Credit: NASA/JPL-Caltech
To trace their history, a team led by Albino Carbognani of the Italian National Institute for Astrophysics modeled the trajectories of these objects over a period of 100,000 years. Their simulations indicate that these two space rocks were once a single object. To understand their separation, scientists examined the orbital past of their common ancestor, which passed within just 15 million kilometers (about 9.3 million miles) of the Sun several millennia ago.
At such proximity, the intense heat caused cracks to appear on the surface, weakening the asteroid's internal structure. Simultaneously, the YORP effect, a phenomenon where the emission of thermal radiation alters an object's rotation, came into play. This dual action eventually caused the celestial body to spin so rapidly that it fractured into two distinct pieces between 17,000 and 21,000 years ago.
The debris and dust released during this event later formed a diffuse cloud. According to calculations, this cloud is expected to cross Venus's orbit in July, which could generate a meteor shower on the planet. However, from our planet, only the brightest among them might be visible.
Direct observation of this phenomenon from Venus's environment would be ideal, but no current space mission is capable of doing so. Upcoming projects, such as the European EnVision mission planned for the 2030s, or NASA's DAVINCI and VERITAS missions, could one day record such an event. This would allow analysis of how asteroids influence planetary atmospheres.
On Earth, famous meteor showers, like the Geminids, often originate from comets, but asteroids can also be their source.
The YORP effect
The YORP effect is a process that alters the rotation of small celestial bodies like asteroids. It occurs when these objects absorb light from a star like the Sun on one side and re-emit the heat as infrared radiation from the other. This emission acts as a tiny but constant thrust, capable of gradually accelerating or slowing down the asteroid's rotation speed.
The name YORP honors four scientists: Yarkovsky, O'Keefe, Radzievskii and Paddack, who contributed to its discovery. It is particularly effective on small asteroids or those with an irregular surface, as the uneven distribution of heat amplifies the effect. Over time, this acceleration can become significant.

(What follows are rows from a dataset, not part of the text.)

Lemma page_of_ok {A} offset limit (rows : list A) :
  0 <= offset -> 0 <= limit -> offset + limit <= max_int64 ->
  page_of offset limit rows = Some (take (Z.to_nat limit) (drop (Z.to_nat offset) rows)).
Proof.
  intros Ho Hl Hm. unfold page_of. rewrite (i64_small (offset + limit)) by (unfold_ints; lia).
  set (n := Z.of_nat (length rows)). assert (0 <= n) by lia.
  destruct (Z.ltb_spec (Z.min (offset + limit) n) (Z.min offset n)); [lia|]. f_equal.
  destruct (Z.le_gt_cases n offset) as [Hn|Hn].
  - rewrite !(drop_ge rows) by lia. by rewrite !take_nil.
  - rewrite (Z.min_l offset) by lia.
    destruct (Z.le_gt_cases n (offset + limit)) as [Hn'|Hn'].
    + rewrite Z.min_r by lia. rewrite !take_ge; [done|rewrite length_drop; lia..].
    + rewrite Z.min_l by lia. do 2 f_equal. lia.
Qed.

(** An offset so large that the sum is negative. *)
Lemma page_of_huge {A} offset limit (rows : list A) :
  in_i64 offset -> in_i64 limit -> 0 <= limit -> max_int64 < offset + limit -> page_of offset limit rows = None.
Proof.
  intros Ho Hl Hl' Hm. unfold page_of.
  assert (i64 (offset + limit) = offset + limit - 2 ^ 64) as ->.
  { unfold i64. unfold_ints. rewrite (Z.mod_eq _ 18446744073709551616) by lia.
    replace ((offset + limit + 9223372036854775808) / 18446744073709551616) with 1; [lia|].
    apply Z.div_unique with (offset + limit + 9223372036854775808 - 18446744073709551616); lia. }
  unfold_ints. destruct (Z.ltb_spec (Z.min (offset + limit - 18446744073709551616) (Z.of_nat (length rows))) (Z.min offset (Z.of_nat (length rows))));
    [done|lia].
Qed.
Definition GetDefinitions : list (ToolDefinition handler) := [
  tool "task_list" "List all tasks with optional filters" TaskList "task_management" list_tags
    (schema ([choice "status" "Filter by task status" ["pending"; "assigned"; "in_progress"; "completed"; "failed"];
              choice "priority" "Filter by priority" ["low"; "medium"; "high"; "critical"];
              prop "agent_id" "string" "Filter by assigned agent"; limit_prop "tasks"; offset_prop "tasks"]
             ++ sort_props ["id"; "title"; "priority"; "status"; "created_at"] "desc")%list []);
  tool "task_get" "Get details of a specific task" TaskGet "task_management" ["read"]
    (schema [prop "task_id" "string" "ID of the task to retrieve"] ["task_id"]);
  tool "task_get_batch" "Get details of multiple tasks in a single operation" TaskGetBatch "task_management" ["read"; "batch"]
    (schema [prop_with "task_ids" "array" [("description", text "IDs of tasks to retrieve (max 50)");
               ("items", AMap (object [("type", text "string")])); ("maxItems", int 50)]] ["task_ids"]);
  tool "task_create" "Create a new task" TaskCreate "task_management" ["write"; "validation"; "idempotent"]
    (schema [prop "title" "string" "Title of the task"; prop "description" "string" "Detailed description of the task";
             choice "type" "Type of task" ["code_review"; "testing"; "deployment"; "analysis"; "general"];
             choice "priority" "Priority level" ["low"; "medium"; "high"; "critical"];
             prop "agent_type" "string" "Preferred agent type for this task";
             prop "idempotency_key" "string" "Unique key for idempotent requests (prevents duplicate task creation)"] ["title"]);
  tool "task_assign" "Assign a task to an agent" TaskAssign "" []
    (schema [prop "task_id" "string" "ID of the task to assign"; prop "agent_id" "string" "ID of the agent to assign to"]
            ["task_id"; "agent_id"]);
  tool "task_complete" "Mark a task as complete" TaskComplete "" []
    (schema [prop "task_id" "string" "ID of the task to complete"; prop "result" "object" "Result data from task completion";
             choice "status" "Final status (completed or failed)" ["completed"; "failed"]] ["task_id"])].

Section tasks.
Context `{TT : TimeText}.

(** ** Creating *)

Record CreateParams := MkCreate {
  p_Title : string;
  p_Description : string;
  p_Type : string;
  p_Priority : string;
  p_AgentType : string;
  p_Key : string;
}.
Definition create_fields : fields CreateParams := [
  ("title", at_field p_Title (λ x p, MkCreate x (p_Description p) (p_Type p) (p_Priority p) (p_AgentType p) (p_Key p)) into_string);
  ("description", at_field p_Description (λ x p, MkCreate (p_Title p) x (p_Type p) (p_Priority p) (p_AgentType p) (p_Key p)) into_string);
  ("type", at_field p_Type (λ x p, MkCreate (p_Title p) (p_Description p) x (p_Priority p) (p_AgentType p) (p_Key p)) into_string);
  ("priority", at_field p_Priority (λ x p, MkCreate (p_Title p) (p_Description p) (p_Type p) x (p_AgentType p) (p_Key p)) into_string);
  ("agent_type", at_field p_AgentType (λ x p, MkCreate (p_Title p) (p_Description p) (p_Type p) (p_Priority p) x (p_Key p)) into_string);
  ("idempotency_key", at_field p_Key (λ x p, MkCreate (p_Title p) (p_Description p) (p_Type p) (p_Priority p) (p_AgentType p) x) into_string)].
Definition create_params : option json -> result string CreateParams := params_of create_fields (MkCreate "" "" "" "" "" "").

In the case of the parent asteroid studied, the YORP effect played a decisive role. Combined with the fractures caused by solar heat, it increased the rotation to a breaking point. This mechanism explains how seemingly stable bodies can fragment without major gravitational intervention from other planets.

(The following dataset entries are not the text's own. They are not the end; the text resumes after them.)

(* ===== verification/EdgeAgents.v ===== *)
(** * EdgeAgents: the edge server's agent tools

    The file [apps/edge-mcp/internal/tools/builtin/agent_provider.go].  The provider has
    no mutex: what is modelled is one call after the other; two at once are a concurrent
    access to a map, which ends the process. *)

From stdpp Require Import base decidable gmap strings list sorting.
From Stdlib Require Import ZArith Lia.
From S2P Require Import Prelude GoFloat GoStrings GoAny GoSort Json EdgeTools EdgeBuiltin.

Local Open Scope string_scope.
Local Open Scope Z_scope.

Record AgentStatus := MkAgent {
  AgentID : string;
  Status : string;
  LastHeartbeat : Z;
  Version : string;
  Capabilities : list string;
}.
Definition set_status (x : string) (a : AgentStatus) : AgentStatus := MkAgent (AgentID a) x (LastHeartbeat a) (Version a) (Capabilities a).
Notation AgentProvider := (gmap string AgentStatus) (only parsing).
Definition NewAgentProvider : AgentProvider := ∅.

Definition GetDefinitions : list (ToolDefinition handler) := [
  tool "agent_list" "List all registered agents with their current status" AgentList "agent" list_tags
    (schema ([choice "status" "Filter agents by status (online, busy, offline)" ["online"; "busy"; "offline"];
              limit_prop "agents"; offset_prop "agents"] ++ sort_props ["agent_id"; "status"; "last_heartbeat"] "asc")%list []);
  tool "agent_heartbeat" "Send agent heartbeat to maintain connection status" AgentHeartbeat "agent" ["write"; "realtime"]
    (schema [prop "agent_id" "string" "Unique identifier for the agent"; prop "timestamp" "number" "Unix timestamp of the heartbeat";
             choice "status" "Current agent status (online, busy, offline)" ["online"; "busy"; "offline"]] ["agent_id"]);
  tool "agent_status" "Get the current status of an agent" AgentGetStatus "agent" ["read"]
    (schema [prop "agent_id" "string" "Unique identifier for the agent"] ["agent_id"])].

Section agents.
Context `{TT : TimeText}.

(** The time stamp is decoded and not used. *)
Definition heartbeat_fields : fields (string * float64 * string) := [
  ("agent_id", at_field (λ p, p.1.1) (λ x p, (x, p.1.2, p.2)) into_string);
  ("timestamp", at_field (λ p, p.1.2) (λ x p, (p.1.1, x, p.2)) into_float);
  ("status", at_field (λ p, p.2) (λ x p, (p.1.1, p.1.2, x)) into_string)].
Definition heard (now : Z) (id status : string) (known : option AgentStatus) : AgentStatus :=
  let a := default (MkAgent id "" zero_time "" []) known in
  let a := MkAgent (AgentID a) (Status a) now (Version a) (Capabilities a) in
  if negb (String.eqb status "") then set_status status a
  else if String.eqb (Status a) "" then set_status "online" a
  else a.
Definition handleHeartbeat (now : Z) (args : option json) (agents : AgentProvider) : AgentProvider * result string (gmap string any) :=
  match params_of heartbeat_fields ("", f64_of_Z 0, "") args with
  | Err e => (agents, Err e)
  | Ok (id, _, status) =>
      if String.eqb id "" then (agents, Err "agent_id is required")
      else
        let a := heard now id status (agents !! id) in
        (<[id := a]> agents,
         Ok (object [("success", ABool true); ("message", text ("Heartbeat received for agent " +:+ id)); ("status", text (Status a))]))
  end.

(** An agent that has not been heard of for five minutes is marked when it is looked at. *)
Definition refreshed (now : Z) (a : AgentStatus) : AgentStatus :=
  if 5 * minute <? time_sub now (LastHeartbeat a) then set_status "offline" a else a.
Definition handleStatus (now : Z) (args : option json) (agents : AgentProvider) : AgentProvider * result string (gmap string any) :=
  match params_of [("agent_id", at_field id (λ x _, x) into_string)] "" args with
  | Err e => (agents, Err e)
  | Ok id =>
      if String.eqb id "" then (agents, Err "agent_id is required")
      else
        match agents !! id with
        | None => (agents, Ok (object [("agent_id", text id); ("status", text "unknown");
                                ("message", text "Agent not found or no heartbeat received")]))
        | Some a =>
            let a := refreshed now a in
            (<[id := a]> agents,
             Ok (object [("agent_id", text (AgentID a)); ("status", text (Status a));
               ("last_heartbeat", text (FormatRFC3339 (LastHeartbeat a))); ("version", text (Version a)); ("capabilities", AStrings (Capabilities a))]))
        end
  end.

Definition agent_row (now : Z) (a : AgentStatus) : gmap string any :=
  object [("agent_id", text (AgentID a)); ("status", text (Status a)); ("last_heartbeat", text (FormatRFC3339 (LastHeartbeat a)));
    ("age_seconds", int (f64_to_int (duration_seconds (time_sub now (LastHeartbeat a)))));
    ("version", text (Version a)); ("capabilities", AStrings (Capabilities a))].
Definition less_by (key : string) : option (gmap string any -> gmap string any -> bool) :=
  if bool_decide (key ∈ ["agent_id"; "status"; "last_heartbeat"]) then Some (λ a b, String.ltb (text_at key a) (text_at key b)) else None.
(** [seen id] is the reading of the clock when the loop comes to the agent. *)
Definition handleList `{SliceSort} (order : AgentProvider -> list (string * AgentStatus)) (now : Z) (seen : string -> Z)
    (args : option json) (agents : AgentProvider) : AgentProvider * outcome string reply :=
  match params_of (status_field :: page_fields) no_params args with
  | Err e => (agents, Fails e)
  | Ok p =>
      let p := with_list_defaults "asc" p in
      let agents := map_imap (λ id a, Some (refreshed (seen id) a)) agents in
      let rows := agent_row now <$> List.filter (λ a, passes (lp_Status p) (Status a)) (order agents).*2 in
      (agents, listing p "agents" (sorted_rows p (less_by (SortBy p)) rows) [("timestamp", text (FormatRFC3339 now))])
  end.

(** ** What becomes of an agent's status *)

(** Calls of the tools one after the other, all of whose heartbeats of the agent [id] have
    no status. *)
Inductive step (id : string) : Z -> AgentProvider -> AgentProvider -> Prop :=
| beats now args agents :
    (forall t status, params_of heartbeat_fields ("", f64_of_Z 0, "") args = Ok (id, t, status) -> status = "") ->
    step id now agents (handleHeartbeat now args agents).1
| looks now args agents : step id now agents (handleStatus now args agents).1
| lists `{SliceSort} order now seen args agents : step id now agents (handleList order now seen args agents).1.

Definition is_offline (agents : AgentProvider) (id : string) : Prop := exists a, agents !! id = Some a /\ Status a = "offline".

Lemma refreshed_offline now a : Status a = "offline" -> Status (refreshed now a) = "offline".
Proof. intros H. unfold refreshed. by case_match. Qed.

Lemma step_offline id now agents agents' : step id now agents agents' -> is_offline agents id -> is_offline agents' id.
Proof.
  intros H (a & Ha & Hs). destruct H as [now args agents Hb|now args agents|? order now seen args agents].
  - unfold handleHeartbeat. destruct (params_of _ _ _) as [[[i t] status]|e]; [|by exists a].
    case_match; [by exists a|]. simpl. destruct (decide (i = id)) as [->|Hne].
    + exists (heard now id status (agents !! id)). rewrite lookup_insert_eq. split; [done|].
      rewrite (Hb t status eq_refl), Ha. unfold heard. simpl. by rewrite Hs.
    + exists a. by rewrite lookup_insert_ne.
  - unfold handleStatus. destruct (params_of _ _ _) as [i|e]; [|by exists a].
    case_match; [by exists a|]. destruct (agents !! i) as [b|] eqn:Hb; [|by exists a]. simpl.
    destruct (decide (i = id)) as [->|Hne]; [|exists a; by rewrite lookup_insert_ne].
    simplify_eq. exists (refreshed now a). rewrite lookup_insert_eq. split; [done|by apply refreshed_offline].
  - unfold handleList. destruct (params_of _ _ _) as [p|e]; [|by exists a]. simpl.
    exists (refreshed (seen id) a). rewrite map_lookup_imap, Ha. split; [done|by apply refreshed_offline].
Qed.

(** C22 An agent that comes back is not seen.  Once an agent has been silent for more than
    five minutes and somebody has asked for its status, it is offline for good: however
    often it then sends heartbeats, unless one of them names a status, its status stays
    "offline", and that is also what its heartbeats are answered. *)
Theorem returning_agent_stays_offline id now args a agents agents' :
  params_of [("agent_id", at_field Datatypes.id (λ x _, x) into_string)] "" args = Ok id -> id <> "" ->
  agents !! id = Some a -> 5 * minute < now - LastHeartbeat a ->
  rtc (λ x y, exists t, step id t x y) (handleStatus now args agents).1 agents' ->
  is_offline agents' id /\
  forall t args' stamp, params_of heartbeat_fields ("", f64_of_Z 0, "") args' = Ok (id, stamp, "") ->
    exists data, (handleHeartbeat t args' agents').2 = Ok data /\ text_at "status" data = "offline".
Proof.
  intros Hp Hid Ha Ht Hr. assert (is_offline (handleStatus now args agents).1 id) as H0.
  { unfold handleStatus. rewrite Hp. apply String.eqb_neq in Hid as ->. rewrite Ha. simpl.
    exists (refreshed now a). rewrite lookup_insert_eq. split; [done|]. unfold refreshed.
    assert (5 * minute < time_sub now (LastHeartbeat a)) as Hlt.
    { apply time_sub_gt; [|done]. unfold minute, second, millisecond. unfold_ints. lia. }
    apply Z.ltb_lt in Hlt. by rewrite Hlt. }
  assert (is_offline agents' id) as H1.
  { induction Hr as [|x y z (t & Hxy) _ IH]; [done|]. by apply IH, (step_offline id t x). }
  split; [done|]. intros t args' stamp Hp'. destruct H1 as (b & Hb & Hs). unfold handleHeartbeat. rewrite Hp'.
  apply String.eqb_neq in Hid as ->. eexists. split; [reflexivity|]. rewrite Hb. unfold heard. simpl. by rewrite Hs.
Qed.

(** A heartbeat that names a status is what is reported for five minutes. *)
Lemma heartbeat_reported id status now now' known :
  status <> "" -> now' - now <= 5 * minute -> Status (refreshed now' (heard now id status known)) = status.
Proof.
  intros Hs Ht. unfold refreshed, heard. apply String.eqb_neq in Hs as ->. simpl.
  destruct (Z.ltb_spec (5 * minute) (time_sub now' now)) as [H|]; [|done].
  apply time_sub_gt in H; [lia|]. unfold minute, second, millisecond. unfold_ints. lia.
Qed.
End agents.

(** ** Witness *)

#[local] Existing Instance decimal_times.

Definition agent_args (l : list (string * string)) : option json := Some (JObject ((λ kv, (fst kv, JString (snd kv))) <$> l)).
Definition of_a1 : option json := agent_args [("agent_id", "a1")].
Definition known_agents : AgentProvider := {["a1" := MkAgent "a1" "online" 0 "" []]}.
Notation marked := (handleStatus (6 * minute) of_a1 known_agents).1.
Notation back_again := (handleHeartbeat (7 * minute) of_a1 marked).1.
Lemma a1_decoded : params_of [("agent_id", at_field id (λ x _, x) into_string)] "" of_a1 = Ok "a1".
Proof. vm_compute. reflexivity. Qed.
Lemma a1_beats : params_of heartbeat_fields ("", f64_of_Z 0, "") of_a1 = Ok ("a1", f64_of_Z 0, "").
Proof. vm_compute. reflexivity. Qed.
Lemma back_again_step : rtc (λ x y, exists t, step "a1" t x y) marked back_again.
Proof. apply rtc_once. exists (7 * minute). apply beats. rewrite a1_beats. by intros t status [= _ <-]. Qed.

Theorem returning_agent_stays_offline_witness :
  is_offline back_again "a1" /\
  exists data, (handleHeartbeat (8 * minute) of_a1 back_again).2 = Ok data /\ text_at "status" data = "offline".
Proof.
  destruct (returning_agent_stays_offline "a1" (6 * minute) of_a1 (MkAgent "a1" "online" 0 "" []) known_agents back_again a1_decoded
    ltac:(discriminate) eq_refl ltac:(vm_compute; reflexivity) back_again_step) as [H1 H2].
  exact (conj H1 (H2 _ _ _ a1_beats)).
Defined.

Asteroids of the Atira group
Asteroids of the Atira group are a special class of objects whose orbits lie entirely within Earth's orbit. This means they never cross our planet's path, making them safe in terms of impact risk. Their name comes from the asteroid Atira, the first discovered in this category, and they are relatively rare in the Solar System.
These asteroids orbit very close to the Sun, with short revolution periods. For example, 2021 PH27 and 2025 GN1 complete a full orbit of our star in just 115 days. Their proximity to the Sun exposes them to extreme temperatures and intense gravitational forces.
Atira asteroids are difficult to observe from Earth due to their position in the sky, often obscured by the Sun's glare. Their discovery relies on specialized telescopes and observations during twilight. Studying these bodies helps map the diversity of orbits and understand the formation of the inner planets.